Definition resp_400 : pystr :=
  Utf8.lit "HTTP/1.1 400 Bad Request" ++ crlf ++ Utf8.lit "Content-Type: text/plain" ++
  crlf ++ crlf ++ Utf8.lit "Неверный формат запроса".

Definition resp_favicon : pystr :=
  Utf8.lit "HTTP/1.1 404 Not Found" ++ crlf ++
  Utf8.lit "Content-Type: text/plain; charset=utf-8" ++ crlf ++ crlf ++
  Utf8.lit "Favicon not found".

(** The header of the 200 response of line 78-84, with [len(response_body)]
    as [n]. *)
Definition resp_index_head (n : nat) : pystr :=
  Utf8.lit "HTTP/1.1 200 OK" ++ crlf ++ Utf8.lit "Server: ПМИМ-31 Web Server" ++ crlf ++
  Utf8.lit "Content-Type: text/html; charset=utf-8" ++ crlf ++
  Utf8.lit "Content-Length: " ++ str_of_nat n ++ crlf ++ crlf.

Definition resp_index (body : pystr) : pystr := resp_index_head (length body) ++ body.

Definition resp_pdf_head (n : nat) : pystr :=
  Utf8.lit "HTTP/1.1 200 OK" ++ crlf ++ Utf8.lit "Content-Type: application/pdf" ++ crlf ++
  Utf8.lit "Content-Length: " ++ str_of_nat n ++ crlf ++ crlf.

Definition resp_404 : pystr :=
  Utf8.lit "HTTP/1.1 404 Not Found" ++ crlf ++
  Utf8.lit "Content-Type: text/plain; charset=utf-8" ++ crlf ++ crlf ++
  Utf8.lit "Файл не найден".

Definition resp_405 : pystr :=
  Utf8.lit "HTTP/1.1 405 Method Not Allowed" ++ crlf ++ Utf8.lit "Content-Type: text/plain" ++
  crlf ++ crlf ++ Utf8.lit "Метод не поддерживается".

Definition pdf_sent : pystr := Utf8.lit "PDF file sent".

Definition method_get : pystr := Utf8.lit "GET".
Definition path_root : pystr := Utf8.lit "/".
Definition path_favicon : pystr := Utf8.lit "/favicon.ico".

(** ** Parsing (lines 47-51) *)

(** [request.split('\n')[0].strip()], then [method, path, protocol =
    request_line.split()] (a [ValueError] unless there are exactly three
    words), then [urllib.parse.unquote(path)]. *)
Definition parse_request_line (request : pystr) : res (pystr * pystr * pystr) :=
  let request_line := strip (hd [] (split_sep newline request)) in
  match split_ws request_line with
  | [method; path; protocol] => Ret (method, unquote path, protocol)
  | _ => Raise ValueError
  end.

(** ** The handler *)

(** How the [if method == 'GET'] block ends: by [return] after sending
    the PDF, or by falling through with [response] bound or unbound. *)
Inductive flow := Returned | Respond (response : option pystr).

Section WithFs.
Context {F : Type} `{FileSystem F}.
Context (fs : F) (base_dir : pystr).

(** Lines 89-98: the PDF is sent after its header, recorded, and the
    socket closed before [return]. *)
Definition send_pdf (request : pystr) (b : bytes) : M flow :=
  head ← encode (resp_pdf_head (length b));
  sendall head;;
  sendall b;;
  add_history request pdf_sent;;
  close;;
  mret Returned.

(** Lines 74-112. *)
Definition route (request method path : pystr) : M flow :=
  if decide (method = method_get) then
    if decide (path = path_root) then
      w ← py_get;
      response_body ← py_lift (create_group_page fs base_dir (w_hist w));
      mret (Respond (Some (resp_index response_body)))
    else if startswith path reports_prefix then
      response_body ← py_lift (serve_pdf fs base_dir path);
      match response_body with
      | Some ((_ :: _) as b) => send_pdf request b
      | _ => mret (Respond (Some resp_404))
      end
    else mret (Respond None)
  else mret (Respond (Some resp_405)).

(** Lines 40-122: the body of the outer [try]. *)
Definition handle_body (data : bytes) : M unit :=
  request ← py_lift (Utf8.decode Utf8.Strict (recv 1024 data));
  parsed ← py_try is_value_error (Some <$> py_lift (parse_request_line request))
             (fun _ => mret None);
  match parsed with
  | None =>
      b ← encode resp_400;
      sendall b;;
      add_history request resp_400
  | Some (method, path, _) =>
      if decide (path = path_favicon) then
        b ← encode resp_favicon;
        sendall b
      else
        fl ← route request method path;
        match fl with
        | Returned => mret tt
        | Respond r =>
            response ← read_local r;
            add_history request response;;
            b ← encode response;
            sendall b
        end
  end.

(** [handle_client(client_socket, client_address)]: the body, its
    [except Exception] and its [finally]. *)
Definition handle_client (data : bytes) : M unit :=
  py_finally (py_try is_exception (handle_body data) log_exc) close_if_open.

End WithFs.



(** A fresh connection: nothing sent, open, never closed. *)
Definition fresh_sock (ok : bool) : sock := mk_sock [] false 0 ok.

(** ** Observations *)

(** The text the handler works on: the first chunk, decoded. *)
Definition request_of (data : bytes) : res pystr :=
  Utf8.decode Utf8.Strict (recv 1024 data).

(** The bytes of a response that encodes. *)
Definition encoded (s : pystr) : bytes :=
  match Utf8.encode s with Ret b => b | Raise _ => [] end.

(** The world after a handler that wrote [more], left the history [h],
    logged [logged], and closed the socket once. *)
Definition after (w : world) (more : list bytes) (h : list entry) (logged : list pyexc) : world :=
  mk_world h (mk_sock (sent (w_sock w) ++ more) true (S (close_calls (w_sock w)))
                      (peer_ok (w_sock w)))
           (w_log w ++ logged).

(** What reaches the client of a [sendall] of [bs]: all of it when the
    peer is there, nothing when it has gone. *)
Definition sent_if (ok : bool) (bs : list bytes) : list bytes := if ok then bs else [].

(** What [except Exception] logs when the peer of a [sendall] has gone. *)
Definition broken_if (ok : bool) : list pyexc := if ok then [] else [BrokenPipeError].

(** ** Lemmas: the constant responses encode *)

Lemma encode_resp_favicon : Utf8.encode resp_favicon = Ret (encoded resp_favicon).
Proof. vm_compute. reflexivity. Qed.

(** ** Lemmas: the socket is closed at most once *)

(** Open and never closed, or closed by one call. *)
Definition closed_once (w : world) : Prop :=
  (closed (w_sock w) = false /\ close_calls (w_sock w) = 0%nat) \/
  (closed (w_sock w) = true /\ close_calls (w_sock w) = 1%nat).

Lemma sendall_closed_once (b : bytes) : preserves closed_once (sendall b).
Proof. intros [h [snt [] cc []] lg]; unfold sendall; simpl; auto. Qed.

Lemma add_history_closed_once (req resp : pystr) : preserves closed_once (add_history req resp).
Proof. apply preserves_modify. by intros [h [snt cl cc ok] lg]. Qed.

Lemma log_exc_closed_once (e : pyexc) : preserves closed_once (log_exc e).
Proof. apply preserves_modify. by intros [h [snt cl cc ok] lg]. Qed.

Lemma read_local_closed_once (r : option pystr) : preserves closed_once (read_local r).
Proof. destruct r; by intros s. Qed.

(** The PDF branch closes the socket after writing to it, so it is open
    when [close()] is called. *)
Lemma pdf_block_closed_once (b : bytes) (req : pystr) :
  preserves closed_once
    (sendall b;; add_history req pdf_sent;; close;; mret Returned).
Proof.
  intros [h [snt [] cc ok] lg] Hw; unfold closed_once in *; simpl in *;
    unfold sendall; py_unfold; simpl; [done|].
  destruct ok; simpl; [|done]. destruct Hw as [[_ ->]|[? _]]; [|done]. by right.
Qed.

#[export] Hint Resolve sendall_closed_once add_history_closed_once log_exc_closed_once
  read_local_closed_once : pyweb.

Lemma send_pdf_closed_once (fs_req : pystr) (b : bytes) : preserves closed_once (send_pdf fs_req b).
Proof.
  unfold send_pdf, encode. apply preserves_bind; [auto with pyweb|intros head].
  apply preserves_bind; [auto with pyweb|intros _]. apply pdf_block_closed_once.
Qed.


Lemma reports_prefix_not_root (path : pystr) :
  startswith path reports_prefix = true -> path <> path_root /\ path <> path_favicon.
Proof. intros Hp. split; intros ->; vm_compute in Hp; discriminate. Qed.



Lemma parse_value_error_raise (request : pystr) (e : pyexc) :
  parse_request_line request = Raise e -> e = ValueError.
Proof.
  unfold parse_request_line. by repeat case_match; intros [= <-].
Qed.

(** Run the handler up to the parse of the request line. *)
Ltac handler_start Hreq :=
  unfold handle_client, handle_body, request_of in *; py_unfold; rewrite Hreq; cbv iota beta.

(** Run the remaining statements and compare the worlds. *)
Ltac handler_finish :=
  unfold read_local, add_history, encode, sendall, close_if_open, close, log_exc, after;
  py_unfold; cbv iota beta zeta.

Ltac handler_close Hcl Hok :=
  simpl; rewrite ?Hcl, ?Hok; simpl; rewrite ?Hcl, ?Hok, ?app_nil_r; reflexivity.

(** ** Lemmas: the history keeps at most 50 entries *)

Definition bounded (w : world) : Prop := (length (w_hist w) <= capacity)%nat.

Lemma sendall_bounded (b : bytes) : preserves bounded (sendall b).
Proof. intros w. unfold sendall. by repeat case_match. Qed.

Lemma close_bounded : preserves bounded close.
Proof. by intros w. Qed.

Lemma close_if_open_bounded : preserves bounded close_if_open.
Proof. intros w Hw. unfold close_if_open, close. by repeat case_match. Qed.

Lemma log_exc_bounded (e : pyexc) : preserves bounded (log_exc e).
Proof. by apply preserves_modify. Qed.

Lemma add_history_bounded (req resp : pystr) : preserves bounded (add_history req resp).
Proof.
  apply preserves_modify. unfold bounded. intros w Hw. simpl.
  rewrite Sequential.add_length. case_decide; [done|]. unfold capacity in *. lia.
Qed.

**Goal of the exercise**
Restate word for word the entries above, starting at the line with "request ← py_lift" and ending at the line with "[except Exception] and its [finally]. *)", inclusive, and no others.

**Result of the exercise**
  request ← py_lift (Utf8.decode Utf8.Strict (recv 1024 data));
  parsed ← py_try is_value_error (Some <$> py_lift (parse_request_line request))
             (fun _ => mret None);
  match parsed with
  | None =>
      b ← encode resp_400;
      sendall b;;
      add_history request resp_400
  | Some (method, path, _) =>
      if decide (path = path_favicon) then
        b ← encode resp_favicon;
        sendall b
      else
        fl ← route request method path;
        match fl with
        | Returned => mret tt
        | Respond r =>
            response ← read_local r;
            add_history request response;;
            b ← encode response;
            sendall b
        end
  end.

(** [handle_client(client_socket, client_address)]: the body, its
    [except Exception] and its [finally]. *)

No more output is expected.